ACTIVITY: The records below are to be quoted in full; please keep every word exact.
···
(** * SpineToVideo: the export scheduler and the offscreen render pipeline

    A shallow embedding of
    - [services/spineRenderer.ts]    (class [SpineRenderer]),
    - [services/offscreenRenderer.ts] (classes [OffscreenRenderer] and
      [ExportManager]),
    - [services/exportProcessor.ts]  (function [processExportWithOffscreen]),
    - [services/spineLoader.ts]      (the import of a folder, the object URLs),
    - [App.tsx]                      (the handlers of the item list),
    followed by the properties of the export core and of what surrounds it.

    Conventions of the embedding.
    - A JavaScript [number] is a [jsnum]: [NaN] or a rational, the value of
      the double.  [JS.mul] and [JS.div] round their result to the nearest
      double as IEEE 754 does, so that the frame count, the frame step and
      the timestamps of an export are those of the code.  The negative zero
      is outside the model, and so are the infinities, but for the quotients
      of the view ([Framing.Ext]) and the frame interval of the preview
      ([PreviewLoop.Interval]).  The simulated time of an animation, the
      boxes of the framing and the clock of the preview are kept exact, as
      the spec has them.
    - A JavaScript string is a [string]; one character stands for one UTF-16
      code unit (code units 0..255).
    - An object with identity (a renderer, a promise, an [AbortSignal]) is a
      natural number, allocated from a counter.
    - An [async] function is cut at its [await]s.  What the environment decides
      (whether a signal is set at a poll, whether the host has WebCodecs,
      whether a capture backend throws) is an explicit oracle argument, and
      every call a function issues is returned as an event list. *)

From Stdlib Require Import QArith Qround Qminmax Qabs Qpower ZArith Lia Lqa Ascii String.
From Stdlib Require Import Floats.SpecFloat.
From stdpp Require Import gmap strings list sorting.

Local Open Scope nat_scope.

(** ** JavaScript numbers *)

Module JS.

Inductive jsnum : Type :=
| NaN
| Num (q : Q).

Definition ofZ (z : Z) : jsnum := Num (inject_Z z).
Definition ofNat (n : nat) : jsnum := ofZ (Z.of_nat n).

Definition isNaN (x : jsnum) : bool :=
  match x with NaN => true | Num _ => false end.

(** [ToBoolean]: [NaN] and [0] are falsy. *)
Definition truthy (x : jsnum) : bool :=
  match x with
  | NaN => false
  | Num q => negb (Qeq_bool q 0)
  end.

(** [x || y] on numbers. *)
Definition or (x y : jsnum) : jsnum := if truthy x then x else y.

(** [x < y] and [x > y]; a comparison with [NaN] is false. *)
Definition lt (x y : jsnum) : bool :=
  match x, y with
  | Num a, Num b => negb (Qle_bool b a)
  | _, _ => false
  end.
Definition gt (x y : jsnum) : bool := lt y x.

(** *** Rounding

    A finite double is a rational [m * 2^e] with [|m| < 2^53] and
    [-1074 <= e].  [double q] is the double nearest to [q], the tie going to
    the even [m]: the rounding of IEEE 754 that JavaScript applies to the
    result of every arithmetic operation.  A result beyond the largest
    double would be an infinity; the model has none and keeps the rounded
    rational. *)

(** The integer nearest to [q]; of two that are equally near, the even one. *)
Definition nearestEven (q : Q) : Z :=
  let f := Qfloor q in
  match Qcompare (q - inject_Z f) (1 # 2) with
  | Lt => f
  | Gt => (f + 1)%Z
  | Eq => if Z.even f then f else (f + 1)%Z
  end.

(** The binary exponent of a positive rational: [2^e <= q < 2^(e+1)]. *)
Definition exponent (q : Q) : Z :=
  let e := (Z.log2 (Qnum q) - Z.log2 (Zpos (Qden q)))%Z in
  if Qle_bool (2 ^ e) q then e else (e - 1)%Z.

(** The exponent of the last place of the doubles near [q]: 52 places below
    the exponent of [q], and not below that of the subnormal numbers. *)
Definition quantum (q : Q) : Z := Z.max (exponent (Qabs q) - 52) (-1074).

Definition double (q : Q) : Q :=
  if Qeq_bool q 0 then 0%Q
  else Qred (inject_Z (nearestEven (q / 2 ^ quantum q)) * 2 ^ quantum q).

(** [x * y]. *)
Definition mul (x y : jsnum) : jsnum :=
  match x, y with
  | Num a, Num b => Num (double (a * b))
  | _, _ => NaN
  end.

(** [x / y].  JavaScript gives an infinity for a non-zero numerator over
    zero; the model has no infinities and gives [NaN] for every division by
    zero.  The code divides by [fps], by 255, by 1000 and by a number of
    samples; a quotient by [fps] is used in the frame loop only, which is
    empty when [fps] is 0. *)
Definition div (x y : jsnum) : jsnum :=
  match x, y with
  | Num a, Num b => if Qeq_bool b 0 then NaN else Num (double (a / b))
  | _, _ => NaN
  end.

(** [Math.ceil]. *)
Definition ceil (x : jsnum) : jsnum :=
  match x with
  | NaN => NaN
  | Num q => ofZ (Qceiling q)
  end.

(** The number of iterations of [for (let i = 0; i < n; i++)]. *)
Definition iterations (n : jsnum) : nat :=
  match n with
  | NaN => 0
  | Num q => Z.to_nat (Qceiling q)
  end.

(** *** Strings *)

(** [s.slice(from, to)] for non-negative indices. *)
Definition slice (from to : nat) (s : string) : string :=
  String.substring from (to - from) s.

(** The white space that [parseInt] skips, among the code units 0..255. *)
Definition isWhiteSpace (c : ascii) : bool :=
  let n := nat_of_ascii c in
  (n =? 9) || (n =? 10) || (n =? 11) || (n =? 12) || (n =? 13)
  || (n =? 32) || (n =? 160).

Fixpoint trimStart (s : string) : string :=
  match s with
  | String c s' => if isWhiteSpace c then trimStart s' else s
  | EmptyString => s
  end.

Definition digit16 (c : ascii) : option Z :=
  let n := Z.of_nat (nat_of_ascii c) in
  if ((48 <=? n) && (n <=? 57))%Z then Some (n - 48)%Z
  else if ((97 <=? n) && (n <=? 102))%Z then Some (n - 87)%Z
  else if ((65 <=? n) && (n <=? 70))%Z then Some (n - 55)%Z
  else None.

(** The longest prefix of radix-16 digits. *)
Fixpoint digitPrefix (s : string) : list Z :=
  match s with
  | String c s' =>
      match digit16 c with
      | Some d => d :: digitPrefix s'
      | None => []
      end
  | EmptyString => []
  end.

Definition stripSign (s : string) : Z * string :=
  match s with
  | String "-"%char s' => ((-1)%Z, s')
  | String "+"%char s' => (1%Z, s')
  | _ => (1%Z, s)
  end.

Definition stripPrefix (s : string) : string :=
  match s with
  | String "0"%char (String "x"%char s') => s'
  | String "0"%char (String "X"%char s') => s'
  | _ => s
  end.

Definition mathInt (ds : list Z) : Z :=
  fold_left (fun acc d => (acc * 16 + d)%Z) ds 0%Z.

(** [parseInt(s, 16)]: skip white space, take a sign, drop a [0x] prefix,
    read the longest run of hexadecimal digits; [NaN] when that run is
    empty. *)
Definition parseInt16 (s : string) : jsnum :=
  let (sign, s1) := stripSign (trimStart s) in
  match digitPrefix (stripPrefix s1) with
  | [] => NaN
  | ds => ofZ (sign * mathInt ds)
  end.

End JS.

Import JS.

(** ** Data of the export core *)

(** An RGBA colour, the four-element [bgColor] array. *)
Record Color : Type := RGBA { red : jsnum; green : jsnum; blue : jsnum; alpha : jsnum }.

(** An animation of a skeleton, as the Spine runtime reports it. *)
Record Animation : Type := { anim_name : string; anim_duration : jsnum }.

(** [SpineFiles]: the skeleton and atlas files of an asset (by name), and
    [content], what the Spine runtime decodes from the bundle: [None] when
    fetching or parsing it throws. *)
Record SpineFiles : Type := {
  skeleton : option string;
  atlas : option string;
  content : option (list Animation)
}.

Inductive ExportFormat : Type :=
| webm_vp9 | webm_vp8 | mp4_video        (* the [VideoFormat]s of the stream recorder *)
| png_sequence | jpg_sequence | mp4_h264.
···
OUTPUT OF THE EXERCISE:
(** * SpineToVideo: the export scheduler and the offscreen render pipeline

    A shallow embedding of
    - [services/spineRenderer.ts]    (class [SpineRenderer]),
    - [services/offscreenRenderer.ts] (classes [OffscreenRenderer] and
      [ExportManager]),
    - [services/exportProcessor.ts]  (function [processExportWithOffscreen]),
    - [services/spineLoader.ts]      (the import of a folder, the object URLs),
    - [App.tsx]                      (the handlers of the item list),
    followed by the properties of the export core and of what surrounds it.

    Conventions of the embedding.
    - A JavaScript [number] is a [jsnum]: [NaN] or a rational, the value of
      the double.  [JS.mul] and [JS.div] round their result to the nearest
      double as IEEE 754 does, so that the frame count, the frame step and
      the timestamps of an export are those of the code.  The negative zero
      is outside the model, and so are the infinities, but for the quotients
      of the view ([Framing.Ext]) and the frame interval of the preview
      ([PreviewLoop.Interval]).  The simulated time of an animation, the
      boxes of the framing and the clock of the preview are kept exact, as
      the spec has them.
    - A JavaScript string is a [string]; one character stands for one UTF-16
      code unit (code units 0..255).
    - An object with identity (a renderer, a promise, an [AbortSignal]) is a
      natural number, allocated from a counter.
    - An [async] function is cut at its [await]s.  What the environment decides
      (whether a signal is set at a poll, whether the host has WebCodecs,
      whether a capture backend throws) is an explicit oracle argument, and
      every call a function issues is returned as an event list. *)

From Stdlib Require Import QArith Qround Qminmax Qabs Qpower ZArith Lia Lqa Ascii String.
From Stdlib Require Import Floats.SpecFloat.
From stdpp Require Import gmap strings list sorting.

Local Open Scope nat_scope.

(** ** JavaScript numbers *)

Module JS.

Inductive jsnum : Type :=
| NaN
| Num (q : Q).

Definition ofZ (z : Z) : jsnum := Num (inject_Z z).
Definition ofNat (n : nat) : jsnum := ofZ (Z.of_nat n).

Definition isNaN (x : jsnum) : bool :=
  match x with NaN => true | Num _ => false end.

(** [ToBoolean]: [NaN] and [0] are falsy. *)
Definition truthy (x : jsnum) : bool :=
  match x with
  | NaN => false
  | Num q => negb (Qeq_bool q 0)
  end.

(** [x || y] on numbers. *)
Definition or (x y : jsnum) : jsnum := if truthy x then x else y.

(** [x < y] and [x > y]; a comparison with [NaN] is false. *)
Definition lt (x y : jsnum) : bool :=
  match x, y with
  | Num a, Num b => negb (Qle_bool b a)
  | _, _ => false
  end.
Definition gt (x y : jsnum) : bool := lt y x.

(** *** Rounding

    A finite double is a rational [m * 2^e] with [|m| < 2^53] and
    [-1074 <= e].  [double q] is the double nearest to [q], the tie going to
    the even [m]: the rounding of IEEE 754 that JavaScript applies to the
    result of every arithmetic operation.  A result beyond the largest
    double would be an infinity; the model has none and keeps the rounded
    rational. *)

(** The integer nearest to [q]; of two that are equally near, the even one. *)
Definition nearestEven (q : Q) : Z :=
  let f := Qfloor q in
  match Qcompare (q - inject_Z f) (1 # 2) with
  | Lt => f
  | Gt => (f + 1)%Z
  | Eq => if Z.even f then f else (f + 1)%Z
  end.

(** The binary exponent of a positive rational: [2^e <= q < 2^(e+1)]. *)
Definition exponent (q : Q) : Z :=
  let e := (Z.log2 (Qnum q) - Z.log2 (Zpos (Qden q)))%Z in
  if Qle_bool (2 ^ e) q then e else (e - 1)%Z.

(** The exponent of the last place of the doubles near [q]: 52 places below
    the exponent of [q], and not below that of the subnormal numbers. *)
Definition quantum (q : Q) : Z := Z.max (exponent (Qabs q) - 52) (-1074).

Definition double (q : Q) : Q :=
  if Qeq_bool q 0 then 0%Q
  else Qred (inject_Z (nearestEven (q / 2 ^ quantum q)) * 2 ^ quantum q).

(** [x * y]. *)
Definition mul (x y : jsnum) : jsnum :=
  match x, y with
  | Num a, Num b => Num (double (a * b))
  | _, _ => NaN
  end.

(** [x / y].  JavaScript gives an infinity for a non-zero numerator over
    zero; the model has no infinities and gives [NaN] for every division by
    zero.  The code divides by [fps], by 255, by 1000 and by a number of
    samples; a quotient by [fps] is used in the frame loop only, which is
    empty when [fps] is 0. *)
Definition div (x y : jsnum) : jsnum :=
  match x, y with
  | Num a, Num b => if Qeq_bool b 0 then NaN else Num (double (a / b))
  | _, _ => NaN
  end.

(** [Math.ceil]. *)
Definition ceil (x : jsnum) : jsnum :=
  match x with
  | NaN => NaN
  | Num q => ofZ (Qceiling q)
  end.

(** The number of iterations of [for (let i = 0; i < n; i++)]. *)
Definition iterations (n : jsnum) : nat :=
  match n with
  | NaN => 0
  | Num q => Z.to_nat (Qceiling q)
  end.

(** *** Strings *)

(** [s.slice(from, to)] for non-negative indices. *)
Definition slice (from to : nat) (s : string) : string :=
  String.substring from (to - from) s.

(** The white space that [parseInt] skips, among the code units 0..255. *)
Definition isWhiteSpace (c : ascii) : bool :=
  let n := nat_of_ascii c in
  (n =? 9) || (n =? 10) || (n =? 11) || (n =? 12) || (n =? 13)
  || (n =? 32) || (n =? 160).

Fixpoint trimStart (s : string) : string :=
  match s with
  | String c s' => if isWhiteSpace c then trimStart s' else s
  | EmptyString => s
  end.

Definition digit16 (c : ascii) : option Z :=
  let n := Z.of_nat (nat_of_ascii c) in
  if ((48 <=? n) && (n <=? 57))%Z then Some (n - 48)%Z
  else if ((97 <=? n) && (n <=? 102))%Z then Some (n - 87)%Z
  else if ((65 <=? n) && (n <=? 70))%Z then Some (n - 55)%Z
  else None.

(** The longest prefix of radix-16 digits. *)
Fixpoint digitPrefix (s : string) : list Z :=
  match s with
  | String c s' =>
      match digit16 c with
      | Some d => d :: digitPrefix s'
      | None => []
      end
  | EmptyString => []
  end.

Definition stripSign (s : string) : Z * string :=
  match s with
  | String "-"%char s' => ((-1)%Z, s')
  | String "+"%char s' => (1%Z, s')
  | _ => (1%Z, s)
  end.

Definition stripPrefix (s : string) : string :=
  match s with
  | String "0"%char (String "x"%char s') => s'
  | String "0"%char (String "X"%char s') => s'
  | _ => s
  end.

Definition mathInt (ds : list Z) : Z :=
  fold_left (fun acc d => (acc * 16 + d)%Z) ds 0%Z.

(** [parseInt(s, 16)]: skip white space, take a sign, drop a [0x] prefix,
    read the longest run of hexadecimal digits; [NaN] when that run is
    empty. *)
Definition parseInt16 (s : string) : jsnum :=
  let (sign, s1) := stripSign (trimStart s) in
  match digitPrefix (stripPrefix s1) with
  | [] => NaN
  | ds => ofZ (sign * mathInt ds)
  end.

End JS.

Import JS.

(** ** Data of the export core *)

(** An RGBA colour, the four-element [bgColor] array. *)
Record Color : Type := RGBA { red : jsnum; green : jsnum; blue : jsnum; alpha : jsnum }.

(** An animation of a skeleton, as the Spine runtime reports it. *)
Record Animation : Type := { anim_name : string; anim_duration : jsnum }.

(** [SpineFiles]: the skeleton and atlas files of an asset (by name), and
    [content], what the Spine runtime decodes from the bundle: [None] when
    fetching or parsing it throws. *)
Record SpineFiles : Type := {
  skeleton : option string;
  atlas : option string;
  content : option (list Animation)
}.

Inductive ExportFormat : Type :=
| webm_vp9 | webm_vp8 | mp4_video        (* the [VideoFormat]s of the stream recorder *)
| png_sequence | jpg_sequence | mp4_h264.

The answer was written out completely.